Clusterin, Apolipoprotein J (apo J), SGP-2, SP 40-40, CLI, pADHC-9, complement lysis inhibitor, gp80, glycoprotein III, T64
Clusterin was identified using gene array technology for the recognition of tumor-specific markers in lymphoid neoplasms6. The name derives from ability to induce clustering of Sertoli cells. It is a 75-80 kDa heterodimeric glycoprotein encoded by a gene localised on chromosome 8q21 and having a nearly ubiquitous tissue distribution, being produced by a wide array of tissues, on the surface of cells lining body cavities and is found in most biologic fluids. Truncated forms targeted to the nucleus have also been identified. A number of physiologic functions have been proposed for clusterin based on its distribution and its in vitro properties. These multiple functions include complement regulation, lipid transport, sperm maturation, the inhibition of complement-mediated cell lysis, endocrine secretion, membrane protection, and promotion of cell interactions. Overexpression or underexpression has been implicated in a range of disease including various cancers, glomerulonephritis, polycystic renal disease, renal tubular injury, mammary gland involution, infertility, neurodegenerative conditions including Alzheimer's disease, atherosclerosis, and myocardial infarction. Recent studies of knockout mice have implicated clusterin in exacerbating neuronal death in hypoxia-ischemia. The question of whether clusterin is a multifunctional protein, or has a single primary function influenced by cellular context, remains a central issue3. On the basis of its elevated expression in apoptotic tissues, it was originally proposed that the protein might be casually involved in apoptosis. However, more recent data has been interpreted to suggest that clusterin expression is not enhanced, but rather is down-regulated in the cells undergoing apoptosis and that its expression in the apoptotic tissue is restricted to the vital neighboring cells. This has led to the proposal that rather than being a cell death gene, clusterin is a cell survival gene, exerting a protective function on the surviving bystander cells. Clusterin has been shown to have potent chaperone-like activities and protects a wide variety of proteins from heat or mercaptoethanol-induced denaturation1,2,3,6,8.

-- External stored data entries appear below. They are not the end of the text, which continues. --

(* ===== verification/KeycodeFixes.v ===== *)
(** * What interpreting a keycode cannot change

    The parsing and application of a frame leave the protocol's core alone:
    the frame, its pending flag, the protocol and the alphabet stay what they
    are.  [fixes c] says so of a computation; it holds of every composition of
    the primitive statements, so the proofs are by the tactic [fix_tac]. *)

From S2P Require Import Prelude Crc Siphash NvBlock Product Nv Check Window KeycodeState KeycodeWindow.
From S2P Require Import KeycodeFull KeycodeExtended KeycodeSmall.
Local Open Scope Z_scope.

Section Fixes.
Context {P : Type} `{ProductLaws P} `{KeycodeConfig}.

Record fixed (s s' : keycode_pro P) : Prop := mk_fixed {
  fixed_frame : pro_frame s' = pro_frame s;
  fixed_pending : pro_pending s' = pro_pending s;
  fixed_parse : pro_parse_and_apply s' = pro_parse_and_apply s;
  fixed_alphabet : pro_alphabet s' = pro_alphabet s;
  fixed_mas : nv_stored NX_NV_BLOCK_KEYCODE_MAS (pro_prod s') = nv_stored NX_NV_BLOCK_KEYCODE_MAS (pro_prod s)
}.

Definition fixes {A} (c : M (keycode_pro P) A) : Prop := ∀ s x s', c s = Some (x, s') → fixed s s'.

Lemma fixes_ret {A} (x : A) : fixes (mret x).
Proof. intros s y s' [= <- <-]. done. Qed.

Lemma fixes_gets {A} (f : keycode_pro P → A) : fixes (gets f).
Proof. intros s y s' [= <- <-]. done. Qed.

Lemma fixes_get_state : fixes get_state.
Proof. intros s y s' [= <- <-]. done. Qed.

Lemma fixes_lift {A} (o : option A) : fixes (lift o).
Proof. intros s y s'. unfold lift. destruct o; [intros [= <- <-]; done|done]. Qed.

Lemma fixes_bind {A B} (c : M (keycode_pro P) A) (k : A → M (keycode_pro P) B) :
  fixes c → (∀ x, fixes (k x)) → fixes (c ≫= k).
Proof.
  intros Hc Hk s y s' (x & s1 & E1 & E2)%bind_inv.
  destruct (Hc _ _ _ E1) as [? ? ? ? ?], (Hk x _ _ _ E2) as [? ? ? ? ?]. split; congruence.
Qed.

(** A call of the product that keeps the assembler's NV block. *)
Definition keeps_mas {A} (m : M P A) : Prop :=
  ∀ p x p', m p = Some (x, p') → nv_stored NX_NV_BLOCK_KEYCODE_MAS p' = nv_stored NX_NV_BLOCK_KEYCODE_MAS p.

Lemma fixes_on_prod {A} (m : M P A) : keeps_mas m → fixes (on_prod m).
Proof.
  intros Hm s y s'. unfold on_prod, zoom. destruct (m (pro_prod s)) as [[x p]|] eqn:Hrun; [|done].
  intros [= <- <-]. split; try done. by apply (Hm _ _ _ Hrun).
Qed.

Lemma keeps_modify (f : P → P) : (∀ p, nv_equiv (f p) p) → keeps_mas (modify f).
Proof. intros Hf p x p' [= <- <-]. by rewrite (Hf p). Qed.

Lemma keeps_passthrough keys : keeps_mas (passthrough_keycode keys).
Proof.
  intros p x p'. unfold passthrough_keycode. intros Hrun.
  pose proof (passthrough_read keys NX_NV_BLOCK_KEYCODE_MAS) as Hread.
  destruct (nxp_keycode_passthrough_keycode keys p) as [e q] eqn:Hp. injection Hrun as <- <-.
  unfold nv_stored. specialize (Hread (replicate (Z.to_nat NX_COMMON_NV_MAX_BLOCK_LENGTH) 0) p).
  rewrite Hp in Hread. cbn [snd] in Hread. rewrite Hread; [done|]. apply elem_of_cons. by left.
Qed.

Lemma keeps_nv_read inner : keeps_mas (nexus_nv_read NX_NV_BLOCK_KEYCODE_PRO inner).
Proof.
  intros p x p'. unfold nexus_nv_read, nv_read. mstep.
  destruct (nxp_common_nv_read _ _ p) as [b blk]. destruct (nx_common_nv_block_valid _ blk) as [[]|]; cbn; [|congruence|done].
  destruct (slice _ _ _); [|done]. cbn. destruct (memcpy_at _ _ _); [|done]. cbn. congruence.
Qed.

Lemma keeps_nv_update inner : keeps_mas (nexus_nv_update NX_NV_BLOCK_KEYCODE_PRO inner).
Proof.
  intros p x p' (y & p1 & E1 & E2)%bind_inv. unfold nv_read in E1. injection E1 as <- <-.
  destruct (nxp_common_nv_read _ _ p) as [found old].
  apply bind_inv in E2 as (same & p2 & E2 & E3).
  assert (p2 = p) as ->.
  { revert E2. destruct found; mstep; [|congruence].
    destruct (slice old _ _); [|done]. cbn. destruct (slice inner _ _); [|done]. cbn. congruence. }
  destruct same; [by injection E3 as <- <-|]. apply bind_inv in E3 as (blk & p3 & E3 & E4).
  unfold lift in E3. destruct (nv_new_block _ _); [|done]. injection E3 as <- <-.
  unfold nv_write in E4. injection E4 as E4. rewrite (surjective_pairing (nxp_common_nv_write _ _ p)) in E4.
  injection E4 as <- <-. by apply nv_stored_write_other.
Qed.

Lemma fixes_modify_stored f : fixes (modify_stored f).
Proof. intros s y s' [= <- <-]. done. Qed.
End Fixes.

Create HintDb fixes.
#[export] Hint Resolve fixes_ret fixes_gets fixes_get_state fixes_lift fixes_on_prod fixes_modify_stored
  keeps_modify keeps_passthrough keeps_nv_read keeps_nv_update : fixes.
#[export] Hint Resolve request_frame feedback_frame credit_add_frame credit_set_frame unlock_frame notify_frame : fixes.
#[export] Hint Unfold request_processing feedback_start payg_credit_add payg_credit_set payg_credit_unlock
  notify_custom_flag_changed : fixes.

(** One statement at a time; branches of the code become cases. *)
Ltac fix_tac :=
  repeat match goal with
         | |- fixes (mbind _ _) => apply fixes_bind; [|intros ?]
         | |- fixes (match ?x with _ => _ end) => destruct x
         | |- fixes _ => progress cbv zeta
         | _ => solve [eauto with fixes]
         end.

Section Code.
Context {P : Type} `{ProductLaws P} `{KeycodeConfig}.

Lemma fixes_update_nv : fixes (P := P) _update_keycode_pro_nv_blocks.
Proof. unfold _update_keycode_pro_nv_blocks. fix_tac. Qed.
#[local] Hint Resolve fixes_update_nv : fixes.

Lemma fixes_wipe : fixes (P := P) nexus_keycode_pro_wipe_message_ids_in_window.
Proof. unfold nexus_keycode_pro_wipe_message_ids_in_window, set_flags. fix_tac. Qed.
#[local] Hint Resolve fixes_wipe : fixes.

Lemma fixes_wipe_all : fixes (P := P) wipe_ids_and_counts.
Proof.
  unfold wipe_ids_and_counts, nexus_keycode_pro_reset_pd_index, nexus_keycode_pro_reset_test_code_count. fix_tac.
Qed.

Lemma fixes_shift n : fixes (P := P) (nexus_keycode_pro_increase_pd_and_shift_window_right n).
Proof. unfold nexus_keycode_pro_increase_pd_and_shift_window_right, set_flags. fix_tac. Qed.
#[local] Hint Resolve fixes_shift : fixes.

Lemma fixes_update_window id : fixes (P := P) (nexus_keycode_pro_update_window_and_message_mask_id id).
Proof.
  unfold nexus_keycode_pro_update_window_and_message_mask_id, nexus_keycode_pro_get_current_pd_index. fix_tac.
Qed.
#[local] Hint Resolve fixes_update_window : fixes.

Lemma fixes_get_flag id : fixes (P := P) (nexus_keycode_pro_get_full_message_id_flag id).
Proof.
  unfold nexus_keycode_pro_get_full_message_id_flag, reload_stored, nexus_keycode_pro_get_current_pd_index,
    nexus_keycode_pro_mask_idx_from_message_id, nexus_keycode_pro_get_current_pd_index. fix_tac.
Qed.
#[local] Hint Resolve fixes_get_flag : fixes.

Lemma fixes_set_flag id : fixes (P := P) (nexus_keycode_pro_set_full_message_id_flag id).
Proof. unfold nexus_keycode_pro_set_full_message_id_flag, set_flags. fix_tac. Qed.

Lemma fixes_mask_below id : fixes (P := P) (nexus_keycode_pro_mask_below_message_id id).
Proof.
  unfold nexus_keycode_pro_mask_below_message_id, nexus_keycode_pro_get_current_pd_index, set_flags. fix_tac.
Qed.

Lemma fixes_reset_flag f : fixes (P := P) (nexus_keycode_pro_reset_custom_flag f).
Proof. unfold nexus_keycode_pro_reset_custom_flag. fix_tac. Qed.

Lemma fixes_can_accept x : fixes (P := P) (nexus_keycode_pro_can_unit_accept_qc_code x).
Proof.
  unfold nexus_keycode_pro_can_unit_accept_qc_code, nexus_keycode_pro_get_short_qc_code_count,
    nexus_keycode_pro_get_long_qc_code_count. fix_tac.
Qed.

Lemma fixes_increment_long : fixes (P := P) nexus_keycode_pro_increment_long_qc_test_message_count.
Proof.
  unfold nexus_keycode_pro_increment_long_qc_test_message_count, nexus_keycode_pro_get_long_qc_code_count. fix_tac.
Qed.

Lemma fixes_increment_short : fixes (P := P) nexus_keycode_pro_increment_short_qc_test_message_count.
Proof.
  unfold nexus_keycode_pro_increment_short_qc_test_message_count, nexus_keycode_pro_get_short_qc_code_count. fix_tac.
Qed.

#[local] Hint Resolve fixes_wipe_all fixes_set_flag fixes_mask_below fixes_reset_flag fixes_can_accept
  fixes_increment_long fixes_increment_short : fixes.

Lemma fixes_full_parse_and_apply garbage frame :
  fixes (P := P) (nexus_keycode_pro_full_parse_and_apply garbage frame).
Proof.
  unfold nexus_keycode_pro_full_parse_and_apply, nexus_keycode_pro_full_parse,
    nexus_keycode_pro_full_parse_activation, nexus_keycode_pro_full_parse_factory_and_passthrough,
    nexus_keycode_pro_full_apply, nexus_keycode_pro_full_apply_activation, nexus_keycode_pro_full_apply_factory,
    nexus_keycode_pro_get_current_pd_index, payg_state. fix_tac.
Qed.

Lemma fixes_extended_apply m : fixes (P := P) (nexus_keycode_pro_extended_small_apply m).
Proof.
  unfold nexus_keycode_pro_extended_small_apply, nexus_keycode_pro_get_current_message_id_window. fix_tac.
Qed.
#[local] Hint Resolve fixes_extended_apply : fixes.

Lemma fixes_small_parse_and_apply garbage eg frame :
  fixes (P := P) (nexus_keycode_pro_small_parse_and_apply garbage eg frame).
Proof.
  unfold nexus_keycode_pro_small_parse_and_apply, nexus_keycode_pro_small_parse,
    nexus_keycode_pro_small_internal_bitstream_passthrough,
    nexus_keycode_pro_extended_small_parse_and_apply_keycode, nexus_keycode_pro_small_apply,
    small_apply_activation, small_apply_maintenance, small_apply_test,
    nexus_keycode_pro_get_current_pd_index, nexus_keycode_pro_get_long_qc_code_count, payg_state. fix_tac.
Qed.
End Code.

Immunohistochemical expression
Reactivity seems to be better preserved in with B-5 fixative than with formalin8.
In reactive lymphoid tissues (tonsils, lymph node, and spleen), clusterin has been identified in follicular dendritic cells (FDC) and fibroblastic reticular cells. The FDCs showed strong cytoplasmic staining that extends into the cell processes. Fibroblastic reticular cells show a weaker but discernable marking of their cytoplasmic processes. None of the lymphoid elements display staining. Megakaryocytes show strong cytoplasmic immunoreactive8.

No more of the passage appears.